Problem description
Which lines run from the start of the data below to the line containing "detectDelimiter text = COMMA"? Set them down exactly, with none added.

(Collected data)
(** X6. The default delimiter.  When none of the four candidates occurs in
    any of the sampled lines (a text of one column, a blank text, a text whose
    first ten lines are empty) no candidate is scored and the answer is the
    comma. *)
Theorem detectDelimiter_defaults_to_comma (text : jsstring) :
  (forall line delimiter,
     In line (sampled_lines text) -> In delimiter delimiters ->
     includes delimiter line = false) ->
  detectDelimiter text = COMMA
  /\ forall delimiter, In delimiter delimiters -> score text delimiter = num_0.
Proof.
  intros Hnone.
  assert (Hcounts : forall delimiter, In delimiter delimiters ->
                      columnCounts delimiter (sampled_lines text) = []).
  { intros delimiter Hin. rewrite columnCounts_sampled.
    apply columnCounts_none. intros line Hline. apply Hnone; assumption. }
  split.
  - unfold detectDelimiter, detectDelimiter_loop, delimiters. cbn [fold_left].
    rewrite !consider_without_columns; try reflexivity;
      apply Hcounts; unfold delimiters; simpl; auto.
  - intros delimiter Hin. unfold score. rewrite (Hcounts delimiter Hin). reflexivity.
Qed.

Lemma detectDelimiter_defaults_to_comma_witness :
  sampled_lines (lit "name" ++ LF :: lit "Alice" ++ LF :: lit "Bob")
  = [lit "name"; lit "Alice"; lit "Bob"]
  /\ detectDelimiter (lit "name" ++ LF :: lit "Alice" ++ LF :: lit "Bob") = COMMA.
Proof.
  split; [reflexivity|].
  apply (@detectDelimiter_defaults_to_comma
           (lit "name" ++ LF :: lit "Alice" ++ LF :: lit "Bob")).
  intros line delimiter Hline Hdelimiter.
  change (In line [lit "name"; lit "Alice"; lit "Bob"]) in Hline.
  unfold delimiters in Hdelimiter. simpl in Hline, Hdelimiter.
  repeat match goal with
         | H : _ \/ _ |- _ => destruct H
         | H : False |- _ => destruct H
         end; subst; reflexivity.
Defined.

(** ** detectDelimiter: one candidate only *)

Lemma Z_range_In (lo x : Z) (n : nat) :
  (lo <= x < lo + Z.of_nat n)%Z -> In x (Z_range lo n).
Proof.
  intros Hx. unfold Z_range. apply in_map_iff.
  exists (Z.to_nat (x - lo)). split; [lia|].
  apply in_seq. lia.
Qed.

Lemma score_of_from (counts : list Z) :
  counts <> [] ->
  score_of counts
  = score_from (sum_Z counts) (Z.of_nat (length counts))
      (10 <? max_Z counts)%Z (max_Z counts - min_Z counts).
Proof.
  intros Hne. unfold score_of, score_from.
  destruct counts as [|c rest]; [congruence|]. reflexivity.
Qed.

Lemma sum_Z_bounds (lo hi : Z) (counts : list Z) :
  Forall (fun c => (lo <= c <= hi)%Z) counts ->
  forall start,
    (start + lo * Z.of_nat (length counts) <= fold_left Z.add counts start
     <= start + hi * Z.of_nat (length counts))%Z.
Proof.
  induction 1 as [|c rest Hc _ IH]; intros start.
  - cbn. lia.
  - cbn [fold_left length]. specialize (IH (start + c)%Z). lia.
Qed.

Lemma max_Z_bounds (lo hi : Z) (rest : list Z) :
  Forall (fun c => (lo <= c <= hi)%Z) rest ->
  forall start,
    (lo <= start <= hi)%Z ->
    (start <= fold_left Z.max rest start <= hi)%Z
    /\ Forall (fun c => (c <= fold_left Z.max rest start)%Z) rest.
Proof.
  induction 1 as [|c rest Hc _ IH]; intros start Hstart.
  - cbn. split; [lia | constructor].
  - cbn [fold_left].
    assert (Hnext : (lo <= Z.max start c <= hi)%Z) by lia.
    destruct (IH (Z.max start c) Hnext) as [Hfold Hall].
    split; [lia|]. constructor; [lia | exact Hall].
Qed.

Lemma min_Z_bounds (lo hi : Z) (rest : list Z) :
  Forall (fun c => (lo <= c <= hi)%Z) rest ->
  forall start,
    (lo <= start <= hi)%Z ->
    (lo <= fold_left Z.min rest start <= start)%Z.
Proof.
  induction 1 as [|c rest Hc _ IH]; intros start Hstart.
  - cbn. lia.
  - cbn [fold_left].
    assert (Hnext : (lo <= Z.min start c <= hi)%Z) by lia.
    specialize (IH (Z.min start c) Hnext). lia.
Qed.

Lemma forallb_nested {A B : Type} (p : A -> B -> bool) (inner : A -> list B)
    (outer : list A) :
  forallb (fun a => forallb (p a) (inner a)) outer = true ->
  forall a, In a outer -> forall b, In b (inner a) -> p a b = true.
Proof.
  intros Hall a Ha b Hb.
  rewrite forallb_forall in Hall. specialize (Hall a Ha).
  rewrite forallb_forall in Hall. exact (Hall b Hb).
Qed.

(** The scores of up to ten lines of which one has more than ten columns and
    none more than [COLUMN_BOUND], all computed: each is above zero. *)
Lemma wide_scores_positive :
  forall count, In count (Z_range 1 10) ->
  forall sum,
    In sum (Z_range (2 * count) (Z.to_nat ((COLUMN_BOUND - 2) * count + 1))) ->
    num_gt (score_from sum count true 0) num_0 = true.
Proof.
  apply (forallb_nested
           (fun count sum => num_gt (score_from sum count true 0) num_0)
           (fun count => Z_range (2 * count)
                           (Z.to_nat ((COLUMN_BOUND - 2) * count + 1)))
           (Z_range 1 10)).
  vm_compute. reflexivity.
Qed.

(** The scores of up to ten lines of two to ten columns, all computed: each
    is above zero. *)
Lemma narrow_scores_positive :
  forall count, In count (Z_range 1 10) ->
  forall sum, In sum (Z_range (2 * count) (Z.to_nat (8 * count + 1))) ->
  forallb (fun spread => num_gt (score_from sum count false spread) num_0)
          (Z_range 0 9) = true.
Proof.
  apply (forallb_nested
           (fun count sum =>
              forallb (fun spread => num_gt (score_from sum count false spread) num_0)
                      (Z_range 0 9))
           (fun count => Z_range (2 * count) (Z.to_nat (8 * count + 1)))
           (Z_range 1 10)).
  vm_compute. reflexivity.
Qed.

Answer to this exercise
(** X6. The default delimiter.  When none of the four candidates occurs in
    any of the sampled lines (a text of one column, a blank text, a text whose
    first ten lines are empty) no candidate is scored and the answer is the
    comma. *)
Theorem detectDelimiter_defaults_to_comma (text : jsstring) :
  (forall line delimiter,
     In line (sampled_lines text) -> In delimiter delimiters ->
     includes delimiter line = false) ->
  detectDelimiter text = COMMA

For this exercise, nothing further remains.